Amelia le contaba a su amiga lo impactada que estaba tras la reciente muerte de su madre. Había vivido lo suficiente, 91 años, pero los últimos tres años de vida fueron especialmente duros. El alzheimer y la demencia senil hicieron desaparecer a la mujer lúcida que tanto había idolatrado. Su muerte era en realidad una muerte a medias, a plazos. Para ser exactos empezó a morirse realmente cuando se le olvidaba momentáneamente quién era esa mujer tierna y afable que la visitaba sistemáticamente en la residencia.

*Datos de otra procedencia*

Definition application_error (error : IpcError) : ApplicationError :=
  match parse_error_code (err_code error) with
  | None => protocol_error (lit "The IPC response error code is unknown")
  | Some code =>
      let result := app_error code (err_message error) (err_retryable error) in
      let result := match decode_runtime_apply_failure (err_details error) with
                    | Some details => app_with_details result details
                    | None => result
                    end in
      let result := match candidate_ids_at (lit "application_candidate_ids") (err_details error) with
                    | Some ids => app_with_details result (DetailCandidateIds ids)
                    | None => result
                    end in
      let selector_candidates := decode_selector_candidates (err_details error) in
      let result :=
        match ae_details result, selector_candidates with
        | None, None =>
            match candidate_ids_at (lit "candidate_ids") (err_details error) with
            | Some ids => app_with_details result (DetailCandidateIds ids)
            | None => result
            end
        | _, _ => result
        end in
      match selector_candidates with
      | Some (selector, candidates) => with_selector_candidates result selector candidates
      | None => result
      end
  end.

(** ** Failures of the transport *)

(** [io::ErrorKind], of which these are looked at. *)
Inductive ErrorKind := TimedOut | WouldBlock | UnexpectedEof | ConnectionReset | BrokenPipe | OtherKind.

(** [FrameError] with the kind of an I/O error *)
Inductive TransportError :=
| TransportIo (kind : ErrorKind)
| TransportJson
| TransportTooLarge.

Definition is_timeout (kind : ErrorKind) : bool := match kind with TimedOut | WouldBlock => true | _ => false end.
Definition is_closed (kind : ErrorKind) : bool := match kind with UnexpectedEof | ConnectionReset | BrokenPipe => true | _ => false end.

Definition connect_error : ApplicationError :=
  app_error ESupervisorUnavailable (lit "The Ratash Supervisor IPC endpoint is unavailable") true.

Definition write_error (e : TransportError) : ApplicationError :=
  match e with
  | TransportIo kind =>
      if is_timeout kind
      then app_error ESupervisorUnavailable (lit "Timed out sending the Supervisor IPC request") true
      else app_error ESupervisorUnavailable (lit "The Supervisor IPC request could not be sent") true
  | TransportJson | TransportTooLarge => app_error EInternal (lit "The application request could not be encoded") false
  end.

Definition read_error (e : TransportError) : ApplicationError :=
  let invalid := protocol_error (lit "The Supervisor IPC response frame is invalid") in
  match e with
  | TransportIo kind =>
      if is_timeout kind
      then app_error ESupervisorUnavailable (lit "Timed out waiting for the Supervisor IPC response") true
      else if is_closed kind
      then app_error ESupervisorUnavailable (lit "The Supervisor IPC connection closed before responding") true
      else invalid
  | TransportJson | TransportTooLarge => invalid
  end.
(* ===== verification/IpcClient.v ===== *)
(** * IpcClient: the client of the frontend IPC and the server's answer to a request
    (src/ipc_runtime/client.rs, src/ipc_runtime/server.rs)

    The client is a program over the calls of [ClientCall] on the token and the socket, with the counter of
    request ids as its state.  [execute_once] sends one request and reads one response; the list operations read
    pages until they have the whole list.  A loop has fuel and answers [None] without it.  Of the server,
    [handle_connection] is what it does with the request of a connection.

    - [client_retry]: whatever the socket, the token and the server do, a request that may have committed is
      reported as one to retry only if nothing was sent or the server says so itself.
    - [client_lists]: whatever the server answers, a list operation ends, after a bounded number of requests, and
      the list it returns is complete, in order and of one revision. *)

From S2P Require Import Prelude Text Constants Json Domain Frame Request Application Program WireStatus WireOutput ClientError.
Local Open Scope Z_scope.

#[global] Instance SelectorIdentity_eq_dec : EqDecision SelectorIdentity.
Proof. solve_decision. Defined.
#[global] Instance ProxyGroupSummary_eq_dec : EqDecision ProxyGroupSummary.
Proof. solve_decision. Defined.

(** ** State and calls *)

Inductive IpcTimeoutPolicy :=
| Product
| Fixed (timeout : Z).

Record IpcClient := MkIpcClient {
  ic_connect_timeout : Z;
  ic_timeout_policy : IpcTimeoutPolicy;
  ic_next_request_id : Z;
}.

En un principio esos lapsus le duraban unos segundos y enseguida recobraba la memoria “Ay hija, qué tontorrona estoy. ¿Te puedes creer que se me había olvidado tu nombre?” preguntaba con risa forzosa para intentar ocultar su inquietud.
A los 5 meses ya no era capaz de reconocerla durante periodos de más de 1 hora, sin embargo era curioso cómo en las fotos de cuando era joven se seguía reconociendo y contaba los pormenores de sus amistades y de cuando conoció a su marido, el padre de Amelia.
Al año ya ni siquiera reaccionaba con curiosidad a las fotos de antaño. Miraba con curiosidad pasmada a Amelia, como confundiéndola con otra empleada más de la residencia.
“Lo más duro no era que no supiera quien soy. Lo más duro fue ver cómo ni siquiera se acordaba de mi padre. ¡Mi madre adoraba a mi padre y ni siquiera era capaz de recordar que había estado casada toda su vida!” sollozaba Amelia.
Durante ese último año de vida de su madre, a pesar de que el diagnóstico no dejaba dudas, Amelia no se atrevió a tocar el dormitorio de su madre. Lo mantenía intacto: la cama, las fotos, los detalles de las estanterías… Como si su madre fuera a volver de un largo viaje y fuese a agradecerla encontrarlo todo tal como lo dejó.
Tras su muerte decidió que lo mantendría así de manera indefinida. Era el único espacio en que podía volver a encontrarse con la mujer que había sido su madre.